The Trustworthy Accountability Group (TAG), which is uniting industry players to root out criminal activity in digital advertising, has unveiled a pilot program to block fraudulent traffic coming from data centers.

Google proposed the data center project and is leading the pilot program, which will see member companies sharing intelligence about fraudulent data centers. The companies can then block the bad actors collectively, turning off their access to advertising revenue.

“Google built an army of anti-fraud engineers around the Spider.io acquisition,” TAG CEO Mike Zaneis said. “They’ve spent a tremendous amount of time identifying this data center traffic and it’s as robust of a database as anyone in the world. It’s a great starting point for TAG, and we’ll build off that from the intelligence.”

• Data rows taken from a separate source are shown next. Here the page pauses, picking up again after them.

(** * react-native-tanstack: key space, strategy registry, persistence codec
      and optimistic mutation controller

    A shallow embedding of the TypeScript sources

    - [domain/utils/QueryKeyFactory] (createQueryKeyFactory,
      createScopedQueryKey, matchQueryKey),
    - [infrastructure/config/QueryClientConfig.ts] (CacheStrategies,
      getCacheStrategy) with [domain/constants/CacheDefaults.ts],
    - [infrastructure/config/PersisterConfig] (createPersister),
    - [presentation/hooks/useOptimisticUpdate.ts] (useOptimisticUpdate),

    and the properties the specification states about them. *)

From Stdlib Require Import Ascii String.
From stdpp Require Import gmap strings list fin_maps pretty.

Local Open Scope Z_scope.
Local Open Scope string_scope.
Local Open Scope list_scope.

(** ** JavaScript preliminaries *)

(** JavaScript numbers as far as this code computes with them: integral
    values (epoch milliseconds, durations, counts) and [NaN], which is what
    arithmetic on a missing operand produces. *)
Inductive number : Type :=
  | Fin (z : Z)
  | NaN.

Global Instance number_eq_dec : EqDecision number.
Proof. solve_decision. Defined.

(** [a - b] *)
Definition number_sub (a b : number) : number :=
  match a, b with
  | Fin x, Fin y => Fin (x - y)
  | _, _ => NaN
  end.

(** [a > b]: every comparison with [NaN] is false. *)
Definition number_gt (a b : number) : bool :=
  match a, b with
  | Fin x, Fin y => bool_decide (y < x)
  | _, _ => false
  end.

(** The errors named by the specification, and the [SyntaxError] and
    [TypeError] the platform raises. *)
Inductive exn : Type :=
  | InvalidKeyError
  | UnknownStrategyError
  | SyntaxError
  | TypeError.

(** The outcome of a call: a returned value or a thrown exception. *)
Inductive completion (A : Type) : Type :=
  | Return (a : A)
  | Throw (e : exn).
Arguments Return {A} a.
Arguments Throw {A} e.

Global Instance completion_ret : MRet completion := fun A a => Return a.

Global Instance completion_bind : MBind completion := fun A B k c =>
  match c with
  | Return a => k a
  | Throw e => Throw e
  end.

(** [try { body } catch (error) { handler }] *)
Definition try_catch {A : Type} (body : completion A) (handler : exn -> A) : A :=
  match body with
  | Return a => a
  | Throw e => handler e
  end.

(** ** KeySpace: QueryKeyFactory *)

Module KeySpace.

(** Object identity: the address of a record in the heap. *)
Definition loc := nat.

(** A key segment ([unknown] in the source): a primitive, or a reference to
    a record such as a filter object. *)
Inductive value : Type :=
  | VUndefined
  | VNull
  | VBool (b : bool)
  | VNumber (n : number)
  | VString (s : string)
  | VObject (l : loc).

Global Instance value_eq_dec : EqDecision value.
Proof. solve_decision. Defined.

(** A flat attribute record, and the heap the references point into. *)
Inductive prim : Type :=
  | PNull
  | PBool (b : bool)
  | PNumber (n : number)
  | PString (s : string).

Global Instance prim_eq_dec : EqDecision prim.
Proof. solve_decision. Defined.

Abbreviation record := (gmap string prim).
Abbreviation heap := (gmap loc record).

Definition key := list value.

(** [a === b]: primitives by value ([NaN] differs from itself), objects by
    reference. *)
Definition strict_equals (a b : value) : bool :=
  match a, b with
  | VNumber NaN, _ | _, VNumber NaN => false
  | _, _ => bool_decide (a = b)
  end.

(** The object [createQueryKeyFactory] returns. *)
Record QueryKeyFactory : Type := {
  all : completion key;
  lists : completion key;
  list_ : option loc -> completion key;
  details : completion key;
  detail : string + number -> completion key;
  custom : list value -> completion key;
}.

Definition id_value (id : string + number) : value :=
  match id with
  | inl s => VString s
  | inr n => VNumber n
  end.

Definition createQueryKeyFactory (resource : string) : QueryKeyFactory := {|
  all := Return [VString resource];
  lists := Return [VString resource; VString "list"];
  list_ := fun filters =>
    match filters with
    | Some f => Return [VString resource; VString "list"; VObject f]
    | None => Return [VString resource; VString "list"]
    end;
  details := Return [VString resource; VString "detail"];
  detail := fun id => Return [VString resource; VString "detail"; id_value id];
  custom := fun args => Return (VString resource :: args);
|}.

Definition createScopedQueryKey (scopeId resource : string) (args : list value)
  : completion key :=
  Return ([VString "user"; VString scopeId; VString resource] ++ args)%list.

(** [Array.prototype.every], the callback receiving element and index. *)
Fixpoint every_from {A : Type} (f : A -> nat -> bool) (index : nat) (l : list A)
  : bool :=
  match l with
  | [] => true
  | x :: l' => f x index && every_from f (S index) l'
  end.
(* ===== verification/_CoqProject ===== *)
-Q . S2P
Prelude.v
GoLib.v
GoTime.v
GoDuration.v
Domain.v
Database.v
Effects.v
Migrations.v
Concrete.v
Pagination.v
OutboxRepo.v
OutboxInv.v
OutboxService.v
OutboxSpec.v
OutboxOrder.v
OutboxReach.v
OutboxRace.v
OutboxLocks.v
OutboxDeadlock.v
OutboxLife.v
AuthRepo.v
AuthService.v
AuthSpec.v
ClientRepo.v
FriendRepo.v
RoomRepo.v
ClientService.v
RoomService.v
EventBus.v
Push.v
Config.v
Rpc.v
Handler.v
Stream.v
Runtime.v
Dsn.v
Process.v
Json.v
Logging.v
Http.v
Lint.v
ClockSpec.v
UsageSpec.v
KeyPackageSpec.v
FriendSpec.v
FriendRace.v
RoomSpec.v
RoomInv.v
RoomDirect.v
RoomMembers.v
PushSpec.v
ConfigSpec.v
HandlerSpec.v
PanicSpec.v
HandlerPull.v
Delivery.v
DeliverySpec.v
DeliveryBacklog.v
StreamSpec.v
StreamBus.v
RuntimeSpec.v
ProcessSpec.v
ProcessExit.v
JsonSpec.v
LoggingSpec.v
Witnesses.v
ClientWitnesses.v
HandlerWitnesses.v
DeliveryWitness.v
StartWitnesses.v
StreamWitnesses.v
Lemma strip_any_reversed c l :
  not_space_end c = true → strip_any (reverse <$> space_encodings) (c :: l) = None.
Proof.
  unfold not_space_end. assert (Forall (λ p, p ≠ []) space_encodings) as Hne by by repeat constructor.
  revert Hne. generalize space_encodings as ps. induction ps as [|p ps IH]; [done|].
  rewrite Forall_cons. simpl. rewrite andb_true_iff, bool_decide_eq_true. intros [Hp Hps] [Hl Hr].
  destruct (exists_last Hp) as (p' & x & ->). rewrite last_snoc in Hl. rewrite reverse_snoc. simpl.
  rewrite decide_False by congruence. by apply IH.
Qed.

(** A string without white space at either end is left as it is. *)
Lemma TrimSpace_id c l z :
  not_space_start c = true → last (c :: l) = Some z → not_space_end z = true →
  TrimSpace (of_bytes (c :: l)) = of_bytes (c :: l).
Proof.
  intros Hc Hz He. unfold TrimSpace. rewrite to_of_bytes. unfold trim_bytes.
  rewrite trim_left_id by by apply strip_any_not_space.
  destruct (exists_last (l := c :: l)) as (l' & x & E); [done|]. rewrite E in *. rewrite last_snoc in Hz. injection Hz as ->.
  rewrite reverse_snoc, trim_left_id by by apply strip_any_reversed.
  by rewrite reverse_cons, reverse_involutive.
Qed.

Definition is_prefix (p s : Bytes) : bool := bool_decide (is_Some (strip_prefix p s)).

(** [strings.Contains s sub] on the bytes of the strings. *)
Fixpoint contains_bytes (sub s : Bytes) : bool :=
  is_prefix sub s || match s with [] => false | _ :: s => contains_bytes sub s end.

Definition Contains (s sub : string) : bool := contains_bytes (to_bytes sub) (to_bytes s).

Example TrimSpace_ex : TrimSpace "  a b 
" = "a b"%string.
Proof. vm_compute. reflexivity. Qed.

Example Contains_ex : Contains "rpc x is not implemented yet" "not implemented" = true.
Proof. vm_compute. reflexivity. Qed.

(** ** [strconv.Itoa] and [strconv.Atoi] *)

Definition digit_of (d : Z) : byte := byte_of (48 + d).
Definition digit_val (b : byte) : option Z :=
  let d := byte_val b - 48 in if decide (0 ≤ d < 10) then Some d else None.

(** Decimal digits of [z >= 0], most significant first; [n] bounds their
    number ([20] is enough for 64 bits). *)
Fixpoint digits_fuel (n : nat) (z : Z) (acc : Bytes) : Bytes :=
  match n with
  | O => acc
  | S n => let acc := digit_of (z `mod` 10) :: acc in
           if z / 10 =? 0 then acc else digits_fuel n (z / 10) acc
  end.

Definition itoa_bytes (z : Z) : Bytes :=
  if z <? 0 then x2d :: digits_fuel 20 (- z) [] else digits_fuel 20 z [].

Definition Itoa (z : Z) : string := of_bytes (itoa_bytes z).

Fixpoint undigits (b : Bytes) (acc : Z) : option Z :=
  match b with
  | [] => Some acc
  | c :: b => match digit_val c with Some d => undigits b (acc * 10 + d) | None => None end
  end.

(** [strconv.Atoi] on a 64-bit platform: an optional sign, at least one
    digit, and a value that fits; [None] is [ErrSyntax] or [ErrRange]. *)
Definition atoi_bytes (b : Bytes) : option Z :=
  let go (neg : bool) (ds : Bytes) :=
    match ds with
    | [] => None
    | _ => match undigits ds 0 with
           | Some v => let v := if neg then - v else v in
                       if decide (- 2 ^ 63 ≤ v < 2 ^ 63) then Some v else None
           | None => None
           end
    end in
  match b with
  | x2d :: ds => go true ds
  | x2b :: ds => go false ds
  | ds => go false ds
  end.

Definition Atoi (s : string) : option Z := atoi_bytes (to_bytes s).

Lemma digit_val_of d : 0 ≤ d < 10 → digit_val (digit_of d) = Some d.
Proof.
  intros Hd. unfold digit_val, digit_of. rewrite byte_val_of, Z.mod_small by lia.
  rewrite decide_True by lia. f_equal. lia.
Qed.

Lemma digits_fuel_app n z acc : digits_fuel n z acc = digits_fuel n z [] ++ acc.
Proof.
  revert z acc. induction n as [|n IH]; intros z acc; simpl; [done|].
  destruct (z / 10 =? 0); [done|]. rewrite IH, (IH _ [_]), <- app_assoc. done.
Qed.

Lemma undigits_app b c acc : undigits (b ++ c) acc = undigits b acc ≫= undigits c.
Proof.
  revert acc. induction b as [|x b IH]; intros acc; simpl; [done|].
  destruct (digit_val x); simpl; [apply IH|done].
Qed.

Lemma undigits_digits n z :
  0 ≤ z < 10 ^ Z.of_nat n → (0 < n)%nat → undigits (digits_fuel n z []) 0 = Some z.
Proof.
  revert z. induction n as [|n IH]; intros z Hz Hn; [lia|]. simpl.
  assert (0 ≤ z `mod` 10 < 10) as Hm by (apply Z.mod_pos_bound; lia).
  pose proof (Z.div_mod z 10 ltac:(lia)) as Hdm.
  destruct (Z.eqb_spec (z / 10) 0) as [E|E].
  - simpl. rewrite digit_val_of by done. simpl. f_equal. lia.
  - assert (0 ≤ z / 10) as Hd by (apply Z.div_pos; lia).
    rewrite Nat2Z.inj_succ, Z.pow_succ_r in Hz by lia.
    assert (z / 10 < 10 ^ Z.of_nat n) by (apply Z.div_lt_upper_bound; lia).
    destruct n as [|n]; [rewrite Z.pow_0_r in *; lia|].
    rewrite digits_fuel_app, undigits_app, IH by lia. simpl.
    rewrite digit_val_of by done. f_equal. lia.
Qed.

(** The first digit is a digit: neither a sign nor white space. *)
Lemma digits_fuel_head n z :
  (0 < n)%nat → ∃ d rest, 0 ≤ d < 10 ∧ digits_fuel n z [] = digit_of d :: rest.
Proof.
  revert z. induction n as [|n IH]; intros z Hn; [lia|]. simpl.
  assert (0 ≤ z `mod` 10 < 10) as Hm by (apply Z.mod_pos_bound; lia).
  destruct (z / 10 =? 0); [eauto|]. destruct n as [|n]; [simpl; eauto|].
  rewrite digits_fuel_app. destruct (IH (z / 10)) as (d & rest & Hd & ->); [lia|].
  simpl. eauto.
Qed.

Lemma digit_of_not_sign d : 0 ≤ d < 10 → digit_of d ≠ x2d ∧ digit_of d ≠ x2b.
Proof.
  intros Hd. split; intros E; apply (f_equal byte_val) in E; unfold digit_of in E;
    rewrite byte_val_of, Z.mod_small in E by lia; vm_compute in E; destruct d; try lia;
    repeat (destruct p; try lia).
Qed.

Lemma atoi_itoa_bytes z : 0 ≤ z < 2 ^ 63 → atoi_bytes (itoa_bytes z) = Some z.
Proof.
  intros Hz. unfold itoa_bytes. destruct (Z.ltb_spec z 0); [lia|].
  assert (0 ≤ z < 10 ^ Z.of_nat 20) as Hz20.
  { split; [lia|]. etransitivity; [apply Hz|]. vm_compute. done. }
  pose proof (undigits_digits 20 z Hz20 ltac:(lia)) as Hu.
  destruct (digits_fuel_head 20 z ltac:(lia)) as (d & rest & Hd & E).
  rewrite E in *. destruct (digit_of_not_sign d Hd) as [H1 H2].
  unfold atoi_bytes. destruct (digit_of d) eqn:Ed; try done; rewrite Hu;
    (rewrite decide_True by lia); done.
Qed.

(** ** [base64.RawURLEncoding] *)

Definition b64_alphabet : Bytes :=
  to_bytes "ABCDEFGHIJKLMNOPQRSTUVWXYZabcdefghijklmnopqrstuvwxyz0123456789-_".

Definition b64_char (i : Z) : byte := default x41 (b64_alphabet !! Z.to_nat i).

Fixpoint index_from (c : byte) (l : Bytes) (i : Z) : option Z :=
  match l with
  | [] => None
  | x :: l => if decide (x = c) then Some i else index_from c l (i + 1)
  end.

Definition b64_index (c : byte) : option Z := index_from c b64_alphabet 0.

Fixpoint b64_encode (b : Bytes) : Bytes :=
  match b with
  | x :: y :: z :: rest =>
      let v := byte_val x * 65536 + byte_val y * 256 + byte_val z in
      b64_char (v / 262144) :: b64_char ((v / 4096) `mod` 64)
        :: b64_char ((v / 64) `mod` 64) :: b64_char (v `mod` 64) :: b64_encode rest
  | [x; y] =>
      let v := byte_val x * 65536 + byte_val y * 256 in
      [b64_char (v / 262144); b64_char ((v / 4096) `mod` 64); b64_char ((v / 64) `mod` 64)]
  | [x] =>
      let v := byte_val x * 65536 in
      [b64_char (v / 262144); b64_char ((v / 4096) `mod` 64)]
  | [] => []
  end.

(** Decoding of the quanta; a final quantum of two or three characters
    yields one or two bytes, its spare bits are not checked (the encoding
    is not strict), and a lone character is [CorruptInputError]. *)
Fixpoint b64_quanta (l : list Z) : option Bytes :=
  match l with
  | a :: b :: c :: d :: rest =>
      let v := a * 262144 + b * 4096 + c * 64 + d in
      r ← b64_quanta rest;
      Some (byte_of (v / 65536) :: byte_of (v / 256) :: byte_of v :: r)
  | [a; b; c] =>
      let v := a * 262144 + b * 4096 + c * 64 in
      Some [byte_of (v / 65536); byte_of (v / 256)]
  | [a; b] => let v := a * 262144 + b * 4096 in Some [byte_of (v / 65536)]
  | [_] => None
  | [] => Some []
  end.

(** The decoder skips line breaks and rejects every other character that
    is not in the alphabet. *)
Definition b64_decode (s : Bytes) : option Bytes :=
  l ← mapM b64_index (filter (λ c, c ≠ x0a ∧ c ≠ x0d) s);
  b64_quanta l.

Lemma b64_char_spec i :
  0 ≤ i < 64 →
  b64_index (b64_char i) = Some i ∧ b64_char i ≠ x0a ∧ b64_char i ≠ x0d
  ∧ not_space_start (b64_char i) = true.
Proof.
  intros Hi.
  assert (forallb (λ n, bool_decide (b64_index (b64_char (Z.of_nat n)) = Some (Z.of_nat n)
                                     ∧ b64_char (Z.of_nat n) ≠ x0a ∧ b64_char (Z.of_nat n) ≠ x0d
                                     ∧ not_space_start (b64_char (Z.of_nat n)) = true))
            (seq 0 64) = true) as Hall by (vm_compute; reflexivity).
  rewrite forallb_forall in Hall. specialize (Hall (Z.to_nat i)).
  rewrite Z2Nat.id in Hall by lia.
  apply bool_decide_eq_true in Hall; [done|]. apply in_seq. lia.
Qed.

Lemma b64_filter_cons i l :
  0 ≤ i < 64 →
  filter (λ c, c ≠ x0a ∧ c ≠ x0d) (b64_char i :: l)
  = b64_char i :: filter (λ c, c ≠ x0a ∧ c ≠ x0d) l.
Proof.
  intros Hi. destruct (b64_char_spec i Hi) as (_ & H1 & H2 & _).
  by rewrite filter_cons_True.
Qed.

(** Induction three bytes at a time. *)
Lemma bytes_ind3 (P : Bytes → Prop) :
  P [] → (∀ x, P [x]) → (∀ x y, P [x; y]) → (∀ x y z r, P r → P (x :: y :: z :: r)) → ∀ b, P b.
Proof.
  intros H0 H1 H2 H3. fix IH 1. intros [|x [|y [|z r]]]; [apply H0|apply H1|apply H2|].
  apply H3, IH.
Qed.

Ltac div_lia := Z.to_euclidean_division_equations; lia.
(* ===== verification/Domain.v ===== *)
(** * Domain: errors, records and constants of the program

    The sentinels and structs of [internal/domain], the records of
    [internal/application/clientapi/types.go] and of
    [internal/application/outbox/service.go], and the dynamically typed
    values ([any]) that make up event payloads and RPC results.  A nil and
    an empty byte slice are the same value, except where the code sends a
    nil slice to a column (then the field is an [option]). *)

From Stdlib Require Import ZArith.
From S2P Require Import Prelude GoLib GoTime.

Local Open Scope Z_scope.

(** A [uuid.UUID] is the 128-bit number its bytes spell. *)
Definition UUID := N.
Definition uuid_Nil : UUID := 0%N.
#[export] Instance UUID_eq_dec : EqDecision UUID := N.eq_dec.

Definition PublicKeySize : nat := 32.

(** ** Errors *)

Inductive error : Type :=
  (* internal/domain/auth/types.go *)
  | ErrInvalidPublicKey | ErrInvalidSessionID | ErrSessionNotFound | ErrSessionExpired
  | ErrSessionNotAuthenticated | ErrInvalidSignature | ErrInvalidDeviceID
  | ErrInvalidClientNonce | ErrInvalidEventID | ErrSubscriptionNotFound
  (* internal/application/clientapi/service.go *)
  | ErrNotFound | ErrForbidden | ErrConflict | ErrProfileRequired
  (* internal/application/outbox/service.go *)
  | ErrOutboxInvalidDeviceID
  (* database/sql *)
  | ErrNoRows
  (** a statement the database rejects (violated constraint) or could not run *)
  | EDatabase (cause : string)
  (** [errors.New]/[fmt.Errorf] without a wrapped error *)
  | EText (msg : string)
  (** [fmt.Errorf("prefix: %w", inner)] *)
  | EWrap (prefix : string) (inner : error).

#[export] Instance error_eq_dec : EqDecision error.
Proof. solve_decision. Defined.

(** [errors.Is]: the target is compared along the chain of wrapped errors. *)
Fixpoint Is (e target : error) : bool :=
  bool_decide (e = target) || match e with EWrap _ inner => Is inner target | _ => false end.

(** [err.Error()]. *)
Fixpoint Error (e : error) : string :=
  match e with
  | ErrInvalidPublicKey => "invalid public key"
  | ErrInvalidSessionID => "invalid session id"
  | ErrSessionNotFound => "session not found"
  | ErrSessionExpired => "session expired"
  | ErrSessionNotAuthenticated => "session not authenticated"
  | ErrInvalidSignature => "invalid signature"
  | ErrInvalidDeviceID => "invalid device id"
  | ErrInvalidClientNonce => "invalid client nonce"
  | ErrInvalidEventID => "invalid event id"
  | ErrSubscriptionNotFound => "subscription not found"
  | ErrNotFound => "not found"
  | ErrForbidden => "forbidden"
  | ErrConflict => "conflict"
  | ErrProfileRequired => "profile must be completed before using this RPC"
  | ErrOutboxInvalidDeviceID => "invalid device id"
  | ErrNoRows => "sql: no rows in result set"
  | EDatabase cause => cause
  | EText msg => msg
  | EWrap prefix inner => prefix +:+ ": " +:+ Error inner
  end%string.

(** ** Dynamically typed values *)

(** The dynamic Go type of an integer; [KFloat64] is an integral JSON
    number after decoding. *)
Inductive int_kind : Type :=
  | KInt | KInt16 | KInt32 | KInt64 | KUint | KUint16 | KUint32 | KUint64 | KFloat64.

#[export] Instance int_kind_eq_dec : EqDecision int_kind.
Proof. solve_decision. Defined.

#[local] Set Warnings "-register-all".

Inductive any : Type :=
  | ANil
  | AString (s : string)
  | ABytes (b : Bytes)
  | AInt (k : int_kind) (z : Z)
  | ABool (b : bool)
  | AUUID (u : UUID)
  | ATime (t : Time)
  | AList (l : list any)
  | AMap (m : list (string * any)).

(** [map[string]any], as the association list of its entries. *)
Definition GoMap := list (string * any).

Fixpoint map_get (m : GoMap) (key : string) : option any :=
  match m with
  | [] => None
  | (k, v) :: m => if decide (k = key) then Some v else map_get m key
  end.

(** [v, _ := m[key].(string)] and [m[key].([]byte)], [Some] when the
    assertion holds. *)
Definition get_string (m : GoMap) (key : string) : option string :=
  match map_get m key with Some (AString s) => Some s | _ => None end.
Definition get_bytes (m : GoMap) (key : string) : option Bytes :=
  match map_get m key with Some (ABytes b) => Some b | _ => None end.

(** [now.UTC().Format(time.RFC3339Nano)] as a value. *)
Definition AFormatted (t : Time) : any := AString (FormatRFC3339Nano t).

(** ** internal/domain/auth/types.go *)

Record Session : Type := mkSession {
  ses_SessionID : UUID; ses_UserPublicKey : Bytes; ses_ClaimedPublicIP : string;
  ses_DeviceID : string; ses_ClientNonce : Bytes; ses_ChallengePayload : Bytes;
  ses_IsAuthenticated : bool; ses_AuthenticatedAt : option Time;
  ses_ExpiresAt : Time; ses_CreatedAt : Time; ses_UpdatedAt : Time }.

Record Subscription : Type := mkSubscription {
  sub_SubscriptionID : UUID; sub_SessionID : UUID; sub_UserPublicKey : Bytes;
  sub_CreatedAt : Time; sub_UnsubscribedAt : option Time }.

Record Event : Type := mkEvent {
  ev_EventID : UUID; ev_UserPublicKey : Bytes; ev_ReplyToRequestID : option UUID;
  ev_EventType : string; ev_Payload : GoMap; ev_AvailableAt : Time; ev_ExpiresAt : Time;
  ev_DeliveredAt : option Time; ev_CreatedAt : Time }.

(** ** internal/application/outbox/service.go *)

Definition StatusPending : Z := 0.
Definition StatusInFlight : Z := 1.
Definition StatusAcked : Z := 2.
Definition StatusDropped : Z := 3.

Record OutboxEvent : Type := mkOutboxEvent {
  oe_EventID : UUID; oe_DeviceID : string; oe_SegmentID : string; oe_EventType : string;
  oe_Payload : GoMap; oe_CreatedAt : Time; oe_ExpiresAt : Time;
  oe_InflightUntil : option Time; oe_LastSentAt : option Time; oe_Attempts : Z }.

(** ** internal/application/clientapi/types.go *)

Definition VisibilityPublic : Z := 1.
Definition VisibilityLinkOnly : Z := 2.
Definition VisibilityPrivate : Z := 3.
Definition RoleMember : Z := 1.
Definition RoleAdmin : Z := 2.
Definition RoleOwner : Z := 3.
Definition NotificationAll : Z := 1.
Definition FriendRequestPending : Z := 1.
Definition FriendRequestAccepted : Z := 2.
Definition FriendRequestDeclined : Z := 3.
Definition FriendRequestCanceled : Z := 4.
Definition InvitationPending : Z := 1.
Definition InvitationAccepted : Z := 2.
Definition InvitationDeclined : Z := 3.
Definition InvitationRevoked : Z := 4.

Record ProfileRecord : Type := mkProfileRecord {
  pr_PublicKey : Bytes; pr_Username : string; pr_DisplayName : string; pr_Bio : string;
  pr_AvatarHash : string; pr_AvatarBytes : Bytes; pr_ContentType : string;
  pr_LastSeenAt : Time; pr_UpdatedAt : Time; pr_DeletedAt : option Time }.

Record AvatarRecord : Type := mkAvatarRecord { av_Bytes : Bytes; av_ContentType : string }.

Record BanStatusRecord : Type := mkBanStatusRecord {
  ban_IsBanned : bool; ban_Reason : string; ban_BannedAt : Time; ban_ExpiresAt : option Time }.

Record DeviceRecord : Type := mkDeviceRecord {
  dev_ID : UUID; dev_SessionID : option UUID; dev_UserPublicKey : Bytes; dev_DeviceID : string;
  dev_Platform : Z; dev_PushToken : string; dev_IsEnabled : bool; dev_UpdatedAt : Time }.

Record KeyPackageRecord : Type := mkKeyPackageRecord {
  kp_ID : UUID; kp_UserPublicKey : Bytes; kp_DeviceID : string; kp_KeyPackageBytes : Bytes;
  kp_IsLastResort : bool; kp_CreatedAt : Time; kp_ExpiresAt : Time }.

Record ChatRoomGroupInfoRecord : Type := mkGroupInfo {
  gi_RoomID : UUID; gi_UploaderPublicKey : Bytes; gi_GroupInfoBytes : Bytes;
  gi_CreatedAt : Time; gi_UpdatedAt : Time }.

Record ChatRoomWelcomeRecord : Type := mkWelcome {
  wel_RoomID : UUID; wel_TargetUserPublicKey : Bytes; wel_SenderPublicKey : Bytes;
  wel_WelcomeBytes : Bytes; wel_CreatedAt : Time; wel_UpdatedAt : Time }.

Record DirectRoomRecord : Type := mkDirectRoom {
  dr_RoomID : UUID; dr_LeftUserPublicKey : Bytes; dr_RightUserPublicKey : Bytes;
  dr_CreatedAt : Time }.

Record FriendRecord : Type := mkFriend {
  fr_ID : UUID; fr_UserPublicKey : Bytes; fr_FriendPublicKey : Bytes; fr_AcceptedAt : Time }.

Record FriendRequestRecord : Type := mkFriendRequest {
  freq_RequestID : UUID; freq_SenderPublicKey : Bytes; freq_ReceiverPublicKey : Bytes;
  freq_State : Z; freq_CreatedAt : Time; freq_UpdatedAt : Time }.

Record ChatRoomRecord : Type := mkRoom {
  room_RoomID : UUID; room_OwnerPublicKey : Bytes; room_Title : string;
  room_Description : string; room_Visibility : Z; room_AvatarHash : string;
  room_AvatarBytes : Bytes; room_AvatarContentType : string; room_StateID : option UUID;
  room_CreatedAt : Time; room_UpdatedAt : Time; room_DeletedAt : option Time }.

Record ChatRoomStateRecord : Type := mkRoomState {
  rs_ID : UUID; rs_RoomID : UUID; rs_GroupID : UUID; rs_Epoch : Z;
  rs_TreeBytes : option Bytes; rs_TreeHash : option Bytes; rs_CreatedAt : Time }.

Record ChatMemberRecord : Type := mkMember {
  mem_RoomID : UUID; mem_UserPublicKey : Bytes; mem_Role : Z; mem_NotificationLevel : Z;
  mem_JoinedAt : Time; mem_LeftAt : option Time }.

Record ChatMemberPermissionRecord : Type := mkPermission {
  perm_PermissionID : UUID; perm_RoomID : UUID; perm_UserPublicKey : Bytes;
  perm_PermissionKey : string; perm_IsAllowed : bool; perm_CreatedAt : Time;
  perm_UpdatedAt : Time }.

Record ChatInvitationRecord : Type := mkInvitation {
  inv_InvitationID : UUID; inv_RoomID : UUID; inv_InviterPublicKey : Bytes;
  inv_InviteePublicKey : Bytes; inv_ExpiresAt : option Time; inv_InviteToken : Bytes;
  inv_InviteTokenSignature : Bytes; inv_State : Z; inv_CreatedAt : Time; inv_UpdatedAt : Time }.

Record ServerStats : Type := mkServerStats {
  ss_Profiles : Z; ss_Devices : Z; ss_Friends : Z; ss_Rooms : Z }.

Record UserStats : Type := mkUserStats {
  us_Devices : Z; us_KeyPackages : Z; us_Friends : Z; us_OutgoingFriendRequests : Z; us_Rooms : Z }.

Record GroupStats : Type := mkGroupStats { gs_Members : Z; gs_Invites : Z }.

(** Decidable equality of the records that serve as table rows. *)
#[export] Instance FriendRecord_eq_dec : EqDecision FriendRecord.
Proof. solve_decision. Defined.
#[export] Instance FriendRequestRecord_eq_dec : EqDecision FriendRequestRecord.
Proof. solve_decision. Defined.
#[export] Instance ChatMemberRecord_eq_dec : EqDecision ChatMemberRecord.
Proof. solve_decision. Defined.
#[export] Instance Session_eq_dec : EqDecision Session.
Proof. solve_decision. Defined.
#[export] Instance DirectRoomRecord_eq_dec : EqDecision DirectRoomRecord.
Proof. solve_decision. Defined.
#[export] Instance ChatInvitationRecord_eq_dec : EqDecision ChatInvitationRecord.
Proof. solve_decision. Defined.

“We’re looking not just to protect our clients, but make the entire ecosystem cleaner and safer,” Vegard Johnsen, Google’s display ad traffic quality product manager, said of its involvement in TAG.

Dstillery, Facebook, MediaMath, Quantcast, Rubicon Project, The Trade Desk, TubeMogul and Yahoo are also piloting the program.

The data center block list complements TAG’s Fraud Threat List, which will graduate from its pilot program in October. That list focuses on finding fraudulent domains and bots on consumer computers.

“There’s no silver bullet to identify sources of fraudulent traffic, and you have to look at the problem from a 360-degree view,” said Zaneis.

If the data center blocking works, there will be some negative consequences for advertisers and advertising intelligence companies. A Google chart shows a steep decline in click-through rates after data center traffic is filtered.

“Even though it will present transitional challenges as you filter out high-performing bots, you’re investing in actual people and engaging actual consumers,” Zaenis said. “Ultimately, the ROI on the ad spend will go up.”

Another casualty of the data center block lists will be advertising intelligence companies that run bots to determine advertisers’ spending patterns. One such company was responsible for 65% of automated data-center clicks in May, Johnsen wrote in a blog post. He called its removal “collateral damage.”

Other advertising intelligence companies may be affected too, Johnsen told AdExchanger. Traffic from data centers determined to be bad actors are “blocked pre-bid when possible but also post-filtered depending on the situation,” because post-filtering “allows us to protect advertisers without alerting bad actors of our activity.”

During the pilot program, TAG will develop a set of operating principles to present to the anti-fraud working group and open them up for public comment. TAG plans to have the program operational by the end of the year.